I didn't think you were saying that the personal and academic were mutually exclusive. I was responding what I see as the prevailing convention to give academic writing greater weight and view personal writing as less relevant. I think from the perspective of some teachers personal writing seems like an artifact of the 70s or something (like bell bottoms; though, aren't they making a comeback as well?).
I'm interested more and more in getting students to somehow combine the academic and the personal (which is, I think, what your assignment gets at). That is, I want them to think about their personal experiences, but I want them to be able to situate their account of their personal experiences within a larger social context. I want them to be able to make connections between their experiences and larger (even academic) arguments about culture and society. Or something like that.
A very interesting post, btw. It's helping me rethink this memoir assignment. Are you also a contributor to Community College English?
Posted by: Jason | March 13, 2006 at 01:13 PM
I've had this post marked "keep new" on Bloglines because a.) it's so beautifully written (I especially love the part about the tools you considered writing about); and b.) it resonates with things I've been thinking about in regards to personal writing; and c.) I love your idea about providing the "hook" or "window" for students' own writing.

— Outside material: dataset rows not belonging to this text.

Lemma step_loading_in_flight w e w' :
  handlers_current w → loading_in_flight w → step w e w' →
  loading_in_flight w'.
Proof.
  intros Hcur Hfl Hs. rw /loading_in_flight in Hfl |- *.
  pose proof (step_phase w e w' Hcur Hs) as Hph. revert Hph. clear Hcur.
  step_cases Hs; rw /next_phase => ->; try done.
  - by destruct (selectFolder_frame r w (data_folder b)) as (-> & -> & _).
  - destruct (generateRandomImage_probes r1 r2 w) as (ps & -> & Hn).
    destruct (has_images w); [|done]. destruct ps; [done|].
    left. by destruct (probes w).
  - destruct (generateRandomImage_probes r1 r2 (set_timer false w))
      as (ps & -> & Hn).
    change (has_images (set_timer false w)) with (has_images w) in Hn.
    destruct (has_images w); [|done]. destruct ps; [done|].
    left. simpl. by destruct (probes w).
  - right. by eexists.
Qed.

(** In every reachable world the handlers of the shown image are current
    and the loading placeholder has a request in flight. *)
Lemma reachable_loading_in_flight d m c w :
  phase_of d ≠ Loading → reachable (start d m c) w →
  handlers_current w ∧ loading_in_flight w.
Proof.
  intros Hd. induction 1 as [|w e w' _ [Hh Hl] Hs].
  - split; [apply start_handlers_current | by apply start_loading_in_flight].
  - split; [by eapply (step_preserves handlers_current)
           | by eapply step_loading_in_flight].
Qed.

(** ** Termination *)

(** The callbacks the browser runs on its own cannot go on forever:
    from no world is there an infinite sequence of timeouts and image
    events. Only a click of the user makes the script ask for more. *)
Theorem browser_step_wf : well_founded browser_step.
Proof.
  apply (well_founded_lt_compat _ pending).
  intros w' w (e & Hu & Hs). by eapply step_pending.
Qed.

Section settling.
Context (d : dom) (m : fetch_outcome manifest) (c : fetch_outcome captions_json).
Context (Hd : phase_of d ≠ Loading).

(** A world reached by the browser alone from a reachable world. *)
Lemma browser_run_reachable w es w' :
  reachable (start d m c) w → fire_all es w = Some w' →
  reachable (start d m c) w'.
Proof.
  intros Hw Hes. eapply reachable_trans; [done|].
  apply reachable_fire_all. by exists es.
Qed.

Lemma quiescent_not_loading w :
  reachable (start d m c) w → quiescent w → phase_of (page w) ≠ Loading.
Proof.
  intros Hw (_ & Hp & Hi) Hph.
  destruct (reachable_loading_in_flight d m c w Hd Hw) as [_ Hl].
  destruct (Hl Hph) as [? | [p Hp']]; congruence.
Qed.

(** C14. While the user does nothing, the application settles, whatever
    order the browser delivers its events in and whether the images load
    or fail: a run of timeouts and image events from a reachable world has
    at most [pending] steps; as long as something is owed a further event
    can be delivered; and when nothing is owed the page no longer shows
    the loading placeholder. *)
Theorem browser_run_settles w es w' :
  reachable (start d m c) w →
  Forall (λ e, by_user e = false) es → fire_all es w = Some w' →
  length es + pending w' ≤ pending w ∧
  (quiescent w' → phase_of (page w') ≠ Loading) ∧
  (¬ quiescent w' → ∃ e w'', by_user e = false ∧ step w' e w'').
Proof.
  intros Hw Hes Hrun. split_and!.
  - by apply browser_run_pending.
  - apply quiescent_not_loading. by eapply browser_run_reachable.
  - intros Hq. destruct (next_owed w') as [e|] eqn:He;
      [|by apply next_owed_None in He].
    destruct (next_owed_step w' e He) as [Hu Hs]. eauto.
Qed.

(** Delivering what is owed settles the application in at most
    [pending] callbacks: [settle] reaches a world in which nothing is owed
    and the page shows an image, an error or what it showed before the
    first pick. *)
Theorem settle_quiescent w :
  reachable (start d m c) w →
  reachable w (settle (pending w) w) ∧
  quiescent (settle (pending w) w) ∧
  phase_of (page (settle (pending w) w)) ≠ Loading.
Proof.
  intros Hw. destruct (settle_run (pending w) w) as (es & Hes & Hrun & Hlt).
  pose proof (browser_run_pending es w _ Hes Hrun) as Hle.
  assert (quiescent (settle (pending w) w)) as Hq.
  { destruct (decide (length es < pending w)); [auto|].
    apply quiescent_pending. lia. }
  split_and!; [apply reachable_fire_all; eauto | done |].
  apply quiescent_not_loading; [by eapply browser_run_reachable | done].
Qed.

End settling.

(** ** Well-formed worlds *)

#[export] Instance wf_fields_inv d : Invariant (wf_fields d).
Proof. rw /wf_fields. do 5 (apply and_inv; [apply _|]). apply _. Qed.

(** What [init] leaves is well formed, on a page that shows exactly one of
    placeholder and image and not the loading placeholder. *)
Lemma start_wf d m c data :
  one_shown d → phase_of d ≠ Loading → delivered m = Some data →
  wf d (start d m c).
Proof.
  intros Hd Hph Hm. split; [|by apply start_loading_in_flight].
  apply (start_invariant d m c (wf_fields d) data Hm).
  split_and!; [done | done | apply updateFolderButtons_names
    | apply buttons_follow_update | apply list_elem_of_here | done].
Qed.

(** Every callback keeps the world well formed. *)
Lemma step_wf d w e w' : wf d w → step w e w' → wf d w'.
Proof.
  intros [Hf Hl] Hs. split; [by eapply (step_preserves (wf_fields d))|].
  eapply step_loading_in_flight; [|done..]. apply Hf.
Qed.

(** C13. Every world of an initialized application is well formed,
    whatever the user and the browser did: on a page that showed exactly
    one of placeholder and image and no loading placeholder before the
    script ran, every reachable world shows exactly one of placeholder and
    image, has the handlers of the shown image set for its load, has the
    buttons of the page marked for the current folder, requests only
    listed images, and has a request in flight while the loading
    placeholder is shown. *)
Theorem reachable_wf d m c data w :
  one_shown d → phase_of d ≠ Loading → delivered m = Some data →
  reachable (start d m c) w → wf d w.
Proof.
  intros Hd Hph Hm. induction 1; [by eapply start_wf | by eapply step_wf].
Qed.

(** ** On the example *)

Lemma browser_run_settles_witness :
  length [TimerFires 0 0; ProbeLoads 0; ImageFails]
    + pending (run_from picked [TimerFires 0 0; ProbeLoads 0; ImageFails])
    ≤ pending picked ∧
  (quiescent (run_from picked [TimerFires 0 0; ProbeLoads 0; ImageFails]) →
   phase_of (page (run_from picked [TimerFires 0 0; ProbeLoads 0; ImageFails]))
     ≠ Loading) ∧
  (¬ quiescent (run_from picked [TimerFires 0 0; ProbeLoads 0; ImageFails]) →
   ∃ e w'', by_user e = false ∧
     step (run_from picked [TimerFires 0 0; ProbeLoads 0; ImageFails]) e w'').
Proof.
  apply (browser_run_settles demo_page (ok_response demo_manifest)
           (ok_response (Some ["Hi"]))); [done | | by repeat constructor
    | by vm_compute].
  apply run_from_reachable. by vm_compute.
Defined.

Also, I love this line: "And what's this essay about, you ask? Well, I'm not exactly sure, but that's the point. That's what makes it worth my while to write it." I've tried to get that same idea--that sense of discovery, of urgency but also patience--across to students, but they so often seem frightened by it.
Anyway, I'm rambling. Really just wanted to say: I loved this post!
Posted by: Deb | March 13, 2006 at 03:00 PM
Thanks so much for the comments (and compliments)! I had originally started this blog in the hopes of getting some dialogue going within my dept, the failure of which was a semi-dismal disappointment. That coupled with some family issues last year stopped my blogging for a while, though I've been an active lurker (if that's not an oxymoron) for a few years now. Anyway, I'm absolutely delighted to have a few readers. I'm not a contributor to CCE right now, Jason, but that's one of the steps I was thinking of making out into the world a bit...
Posted by: Holly | March 14, 2006 at 08:23 AM
I think you'd be a great contributor to CCE! Email Joanna Howard, and I'm sure she'll set you up!